Pintura al Óleo, Paisajista, Restauraciones, Talleres de Pintura en Villa de Leyva
Restauración y Certificación de la obra del Maestro Ricardo Gómez Campuzano

Critica, diálogo de luz y color

Como continuación al propósito de poner a disposición del público un panorama diverso de la producción artística colombiana, la Fundación Gilberto Alzate Avendaño ha organizado en esta ocasión la exposición de paisajes de Margarita Gómez de Rengifo, "Diálogo de luz y color". Esta muestra es representativa del estado y los alcances de la producción paisajística de hoy, que ha estado relegada de los eventos artísticos de las últimas décadas, no obstante su prolijidad a finales del siglo XIX y mediados del XX.

El paisaje logra constituirse como género autónomo en Holanda durante el siglo XVI para, más tarde, llegar a alcanzar un gran desarrollo con artistas franceses, ingleses y alemanes como Corot, Turner y Friedrich, respectivamente, y con los más destacados pintores del romanticismo y del impresionismo europeo. En el caso específico de América, no hay que dejar de lado algunos de los grabados que componen el trabajo de Joseph Antón Koch basado en los apuntes de viajes por territorio americano del expedicionario Alexander von Humboldt, los cuales, de alguna manera, permitieron recrear la exuberancia geográfica de esta parte del mundo y, por extensión, establecer las primeras representaciones del paisaje colombiano.

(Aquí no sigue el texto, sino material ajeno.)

(** C4: whatever the storage holds, a write for a session that is not
    completed returns the storage as it was.  From a storage that holds a
    well-formed ledger, every run of writes goes through and leaves a
    well-formed ledger behind; that ledger has at most five entries in
    descending order of score if the ledger at the start had, or if one
    of the writes was for a completed session. *)
Theorem ledger_writes :
  (∀ state now (localStorage : Storage),
      isCompleted state = false →
      saveHighScore state now localStorage = Returns localStorage)
  ∧ ∀ (writes : list (QuizState * string)) (localStorage : Storage)
      (l0 : list HighScore),
      stored_ledger localStorage = Some l0 →
      ∃ (localStorage' : Storage) (l' : list HighScore),
        save_all writes localStorage = Returns localStorage'
        ∧ stored_ledger localStorage' = Some l'
        ∧ (ledger_ok l0 → ledger_ok l')
        ∧ ((∃ w, w ∈ writes ∧ isCompleted w.1 = true) → ledger_ok l').
Proof.
  split; [apply saveHighScore_not_completed|].
  induction writes as [|[state now] writes IH]; intros localStorage l0 Hl0.
  - exists localStorage, l0. split_and!; try done.
    intros (w & Hw & _). by apply elem_of_nil in Hw.
  - simpl. destruct (isCompleted state) eqn:Hc.
    + rewrite (saveHighScore_completed _ _ _ l0) by done.
      destruct (IH _ _ (stored_ledger_setItem (written l0 (entry_of state now))
                          localStorage))
        as (st' & l' & Hrun & Hst' & Hok & _).
      exists st', l'. pose proof (written_ok l0 (entry_of state now)).
      split_and!; auto.
    + rewrite saveHighScore_not_completed by done.
      destruct (IH _ _ Hl0) as (st' & l' & Hrun & Hst' & Hok & Hsome).
      exists st', l'. split_and!; try done.
      intros (w & Hw & Hwc). apply Hsome.
      apply elem_of_cons in Hw as [->|Hw]; [simpl in Hwc; congruence|].
      by exists w.
Qed.

Lemma ledger_writes_witness :
  stored_ledger storage_with_ledger = Some sample_ledger
  ∧ ledger_ok sample_ledger
  ∧ ∃ (localStorage' : Storage) (l' : list HighScore),
      save_all sample_writes storage_with_ledger = Returns localStorage'
      ∧ stored_ledger localStorage' = Some l'
      ∧ ledger_ok l'.
Proof.
  assert (stored_ledger storage_with_ledger = Some sample_ledger) as Hstored
    by (by vm_compute).
  assert (ledger_ok sample_ledger) as Hok.
  { split; [simpl; lia|].
    apply StronglySorted_sorted_desc.
    repeat constructor; unfold desc; simpl; lia. }
  split; [exact Hstored|]. split; [exact Hok|].
  destruct ledger_writes as [_ Hwrites].
  destruct (Hwrites sample_writes storage_with_ledger sample_ledger Hstored)
    as (st' & l' & Hrun & Hst' & Hkeep & _).
  exists st', l'. split; [exact Hrun|]. split; [exact Hst'|]. exact (Hkeep Hok).
Defined.
(* ===== verification/Kmath.v ===== *)
(** * kmath.c

    The four arithmetic helpers, at the width of their C types, and what they
    compute: [klog2] is the binary logarithm, [round_up_pow2] the least power
    of two not below its argument, [align_up] the least multiple, and
    [buddy_order] the order of a page count. *)

From S2P Require Import Prelude State.

(** [((x + y - 1) / y) * y] on 32-bit operands. *)
Definition align_up (x y : Z) : Z := u32 ((u32 (x + y - 1) / y) * y).

(** [while (x >>= 1) r++;] — a 64-bit [x] is zero after 64 shifts. *)
Fixpoint klog2_loop (fuel : nat) (x r : Z) : option Z :=
  match fuel with
  | O => None
  | S f => let x := Z.shiftr x 1 in
           if x =? 0 then Some r else klog2_loop f x (u32 (r + 1))
  end.
Definition klog2 (x : Z) : option Z := klog2_loop 64 x 0.

Definition round_up_pow2 (x : Z) : Z :=
  if x =? 0 then 1 else
  let x := u32 (x - 1) in
  let x := Z.lor x (Z.shiftr x 1) in
  let x := Z.lor x (Z.shiftr x 2) in
  let x := Z.lor x (Z.shiftr x 4) in
  let x := Z.lor x (Z.shiftr x 8) in
  let x := Z.lor x (Z.shiftr x 16) in
  u32 (x + 1).

(** [while ((1ULL << order) < pages) order++;] *)
Fixpoint buddy_order_loop (fuel : nat) (pages order : Z) : option Z :=
  match fuel with
  | O => None
  | S f => if shl64 1 order <? pages then buddy_order_loop f pages (u32 (order + 1)) else Some order
  end.
Definition buddy_order (size : Z) : option Z := buddy_order_loop 64 (size / PAGE_SIZE) 0.

(** ** Logarithms *)

Lemma klog2_loop_log2 fuel x r :
  0 <= x < 2 ^ Z.of_nat fuel -> 0 <= r -> r + Z.log2 x < 2 ^ 32 -> (0 < fuel)%nat ->
  klog2_loop fuel x r = Some (r + Z.log2 x).
Proof.
  revert x r. induction fuel as [|f IH]; intros x r Hx Hr Hb Hf; [lia|].
  cbn [klog2_loop]. cbv zeta. rewrite Z.shiftr_div_pow2 by lia. change (2 ^ 1) with 2.
  destruct (Z.eqb_spec (x / 2) 0) as [H0|H0].
  - assert (x = 0 \/ x = 1) as [-> | ->] by dlia; simpl; f_equal; lia.
  - assert (2 <= x) by dlia. assert (Hlog : Z.log2 x = 1 + Z.log2 (x / 2)).
    { change (x / 2) with (x / 2 ^ 1).
      rewrite <- (Z.shiftr_div_pow2 x 1), Z.log2_shiftr by lia.
      assert (1 <= Z.log2 x) by (apply (Z.log2_le_mono 2); lia). lia. }
    assert (0 <= Z.log2 (x / 2)) by apply Z.log2_nonneg.
    assert (Hlt : x / 2 < 2 ^ Z.of_nat f).
    { apply Z.div_lt_upper_bound; [lia|]. rewrite Nat2Z.inj_succ, Z.pow_succ_r in Hx; lia. }
    unfold u32. rewrite Z.mod_small by lia. assert (0 <= x / 2) by dlia.
    rewrite IH; try lia.
    + f_equal; lia.
    + destruct f; [simpl in Hlt; lia|lia].
Qed.

Lemma klog2_log2 x : 0 <= x < 2 ^ 64 -> klog2 x = Some (Z.log2 x).
Proof.
  intros Hx. unfold klog2. rewrite klog2_loop_log2; try lia; [done|].
  destruct (decide (x = 0)) as [->|]; [simpl; lia|].
  assert (Z.log2 x < 64) by (apply Z.log2_lt_pow2; lia). lia.
Qed.

Lemma shl64_one k : 0 <= k < 64 -> shl64 1 k = 2 ^ k.
Proof.
  intros Hk. unfold shl64, u64. rewrite (Z.mod_small k) by lia.
  rewrite Z.shiftl_1_l, Z.mod_small; [done|].
  split; [apply Z.pow_nonneg; lia|apply Z.pow_lt_mono_r; lia].
Qed.

Lemma buddy_order_loop_up fuel pages order :
  1 <= pages <= 2 ^ 63 -> 0 <= order <= Z.log2_up pages ->
  Z.log2_up pages - order < Z.of_nat fuel ->
  buddy_order_loop fuel pages order = Some (Z.log2_up pages).
Proof.
  intros Hp. revert order. induction fuel as [|f IH]; intros order Ho Hf; [lia|].
  assert (Z.log2_up pages <= 63) by (apply Z.log2_up_le_pow2; lia).
  cbn [buddy_order_loop]. rewrite shl64_one by lia.
  destruct (Z.ltb_spec (2 ^ order) pages) as [Hlt|Hge].
  - assert (order < Z.log2_up pages) by (apply Z.log2_up_lt_pow2; lia).
    unfold u32. rewrite Z.mod_small by lia. apply IH; lia.
  - assert (Z.log2_up pages <= order) by (apply Z.log2_up_le_pow2; lia). f_equal. lia.
Qed.

Lemma buddy_order_log2_up size :
  0 <= size < 2 ^ 64 -> buddy_order size = Some (Z.log2_up (size / PAGE_SIZE)).
Proof.
  intros Hs. unfold buddy_order, PAGE_SIZE.
  destruct (decide (size < 0x1000)).
  { rewrite Z.div_small by lia. reflexivity. }
  apply buddy_order_loop_up.
  - split; [apply Z.div_le_lower_bound; lia|]. apply Z.div_le_upper_bound; lia.
  - pose proof (Z.log2_up_nonneg (size / 0x1000)). lia.
  - enough (Z.log2_up (size / 0x1000) <= 63) by lia.
    apply Z.log2_up_le_pow2; [apply Z.div_str_pos; lia|].
    apply Z.div_le_upper_bound; lia.
Qed.

(** ** Rounding *)

Lemma align_up_spec x y :
  0 <= x -> 0 < y -> x + y - 1 < 2 ^ 32 ->
  x <= align_up x y < x + y /\ (y | align_up x y).
Proof.
  intros Hx Hy Hb. unfold align_up, u32.
  rewrite (Z.mod_small (x + y - 1)) by lia.
  pose proof (Z.div_mod (x + y - 1) y ltac:(lia)) as Hd.
  pose proof (Z.mod_pos_bound (x + y - 1) y Hy) as Hm.
  set (q := (x + y - 1) / y) in *.
  rewrite Z.mod_small by nia. split; [nia|]. exists q. lia.
Qed.

(** The bits [n - k + 1 .. n] of [x] are set and [n] is its top bit. *)
Definition top_ones (x n k : Z) : Prop :=
  0 <= n /\ 0 <= x /\
  (forall i, 0 <= i -> n - k < i <= n -> Z.testbit x i = true) /\
  (forall i, n < i -> Z.testbit x i = false).

Lemma top_ones_smear x n k :
  0 < k -> top_ones x n k -> top_ones (Z.lor x (Z.shiftr x k)) n (2 * k).
Proof.
  intros Hk (Hn & Hx & Hset & Hclr). split; [done|]. split.
  { apply Z.lor_nonneg. split; [done|]. by apply Z.shiftr_nonneg. }
  split; intros i Hi.
  - intros Hr. rewrite Z.lor_spec, Z.shiftr_spec by lia.
    destruct (decide (n - k < i)).
    + by rewrite Hset by lia.
    + rewrite (Hset (i + k)) by lia. by rewrite orb_true_r.
  - rewrite Z.lor_spec, Z.shiftr_spec by lia. by rewrite !Hclr by lia.
Qed.

Lemma top_ones_log2 x : 0 < x -> top_ones x (Z.log2 x) 1.
Proof.
  intros Hx. pose proof (Z.log2_nonneg x). split; [done|]. split; [lia|]. split; intros i Hi.
  - intros. replace i with (Z.log2 x) by lia. apply Z.bit_log2; lia.
  - apply Z.bits_above_log2; lia.
Qed.

Lemma top_ones_full x n k : n < k -> top_ones x n k -> x = Z.ones (n + 1).
Proof.
  intros Hk (Hn & Hx & Hset & Hclr). apply Z.bits_inj'. intros i Hi.
  destruct (decide (i <= n)).
  - rewrite Hset by lia. by rewrite Z.ones_spec_low by lia.
  - rewrite Hclr by lia. by rewrite Z.ones_spec_high by lia.
Qed.

Lemma round_up_pow2_log2_up x :
  0 < x < 2 ^ 32 -> round_up_pow2 x = u32 (2 ^ Z.log2_up x).
Proof.
  intros Hx. unfold round_up_pow2. destruct (Z.eqb_spec x 0); [lia|]. cbv zeta.
  assert (Hsub : u32 (x - 1) = x - 1) by (apply Z.mod_small; lia). rewrite Hsub.
  destruct (decide (x = 1)) as [->|Hx1]; [reflexivity|].
  set (y := x - 1). assert (0 < y < 2 ^ 32) as [Hy Hy2] by (unfold y; lia).
  assert (Hup : Z.log2_up x = Z.log2 y + 1).
  { unfold y. rewrite Z.sub_1_r, Z.log2_up_eqn by lia. lia. }
  pose proof (top_ones_log2 y Hy) as H.
  apply (top_ones_smear _ _ 1) in H; [|lia]. apply (top_ones_smear _ _ 2) in H; [|lia].
  apply (top_ones_smear _ _ 4) in H; [|lia]. apply (top_ones_smear _ _ 8) in H; [|lia].
  apply (top_ones_smear _ _ 16) in H; [|lia].
  assert (Z.log2 y < 32) by (apply Z.log2_lt_pow2; lia).
  apply top_ones_full in H; [|lia]. rewrite H, Hup, Z.ones_equiv. f_equal.
  pose proof (Z.log2_nonneg y). lia.
Qed.

(** [round_up_pow2] returns the least power of two that is not below its
    argument, for every argument up to 2^31; above that the power of two does
    not fit 32 bits and the result is 0. *)
Theorem round_up_pow2_least x :
  0 < x < 2 ^ 32 ->
  (x <= 2 ^ 31 ->
     exists n, 0 <= n <= 31 /\ round_up_pow2 x = 2 ^ n /\ x <= 2 ^ n /\
               forall k, 0 <= k -> x <= 2 ^ k -> 2 ^ n <= 2 ^ k) /\
  (2 ^ 31 < x -> round_up_pow2 x = 0).
Proof.
  intros Hx. rewrite round_up_pow2_log2_up by done. split; intros Hb.
  - exists (Z.log2_up x).
    assert (0 <= Z.log2_up x <= 31) as Hn.
    { split; [apply Z.log2_up_nonneg|]. apply Z.log2_up_le_pow2; lia. }
    split_and!; try lia.
    + unfold u32. apply Z.mod_small. split; [apply Z.pow_nonneg; lia|].
      apply Z.pow_lt_mono_r; lia.
    + apply Z.log2_up_le_pow2; lia.
    + intros k Hk Hxk. apply Z.pow_le_mono_r; [lia|]. apply Z.log2_up_le_pow2; lia.
  - assert (Z.log2_up x = 32) as ->; [|reflexivity].
    assert (Z.log2_up x <= 32) by (apply Z.log2_up_le_pow2; lia).
    assert (31 < Z.log2_up x) by (apply Z.log2_up_lt_pow2; lia). lia.
Qed.

Lemma round_up_pow2_least_witness :
  exists n, round_up_pow2 1000 = 2 ^ n /\ 1000 <= 2 ^ n.
Proof.
  destruct (proj1 (round_up_pow2_least 1000 ltac:(lia)) ltac:(lia)) as (n & _ & H & H' & _).
  eauto.
Defined.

Este último, precisamente, unido también a los grabados de Albert Berg, interesa a nuestra tradición pictórica por cuanto sirvieron indirectamente de cimientos para la conformación de una manifestación artística nacional de este tipo. Quizá el grabado más difundido de Koch sea "El paso del Quindío" que, por no corresponder fielmente con las condiciones reales del paisaje, se vuelve un claro ejemplo de esa relación distinta que se da entre modelo y obra, al alejarse de una representación meramente científica para acercarse a una condición o categoría estética más independiente.

Pero es de la mano del academicista Luis de Llanos y del impresionista Andrés de Santa María, a través de la instauración y consolidación de la Escuela Nacional de Bellas Artes en Bogotá, que se empiezan a cosechar nombres importantes para la pintura paisajística colombiana como los de Eugenio Peña, Coriolano Leudo, Ricardo Borrero, Jesús María Zamora, Eugenio Zerda, Fídolo Alfonso González, Miguel Díaz Vargas, Ricardo Gómez Campuzano, Roberto Páramo y Luis Núñez Borda. Por su parte, Antioquia contribuyó con representantes de la talla de Pedro Nel Gómez, Rafael Sáenz, Bernardo Vieco, Jesús Antonio Cano, León Posada y Eladio Vélez, entre muchos otros. Heredera de esta tradición, la pintura de Margarita Gómez se compone de una serie de cuadros que combinan una expresión subjetiva del paisaje con una técnica academicista. Aunque estudió guitarra clásica en España, una vez regresa a Colombia en 1976 decide abandonar la música para dedicarse a la pintura bajo la dirección de su padre Ricardo Gómez Campuzano, quien le transmite su interés por este género específico y todos los conocimientos del oficio.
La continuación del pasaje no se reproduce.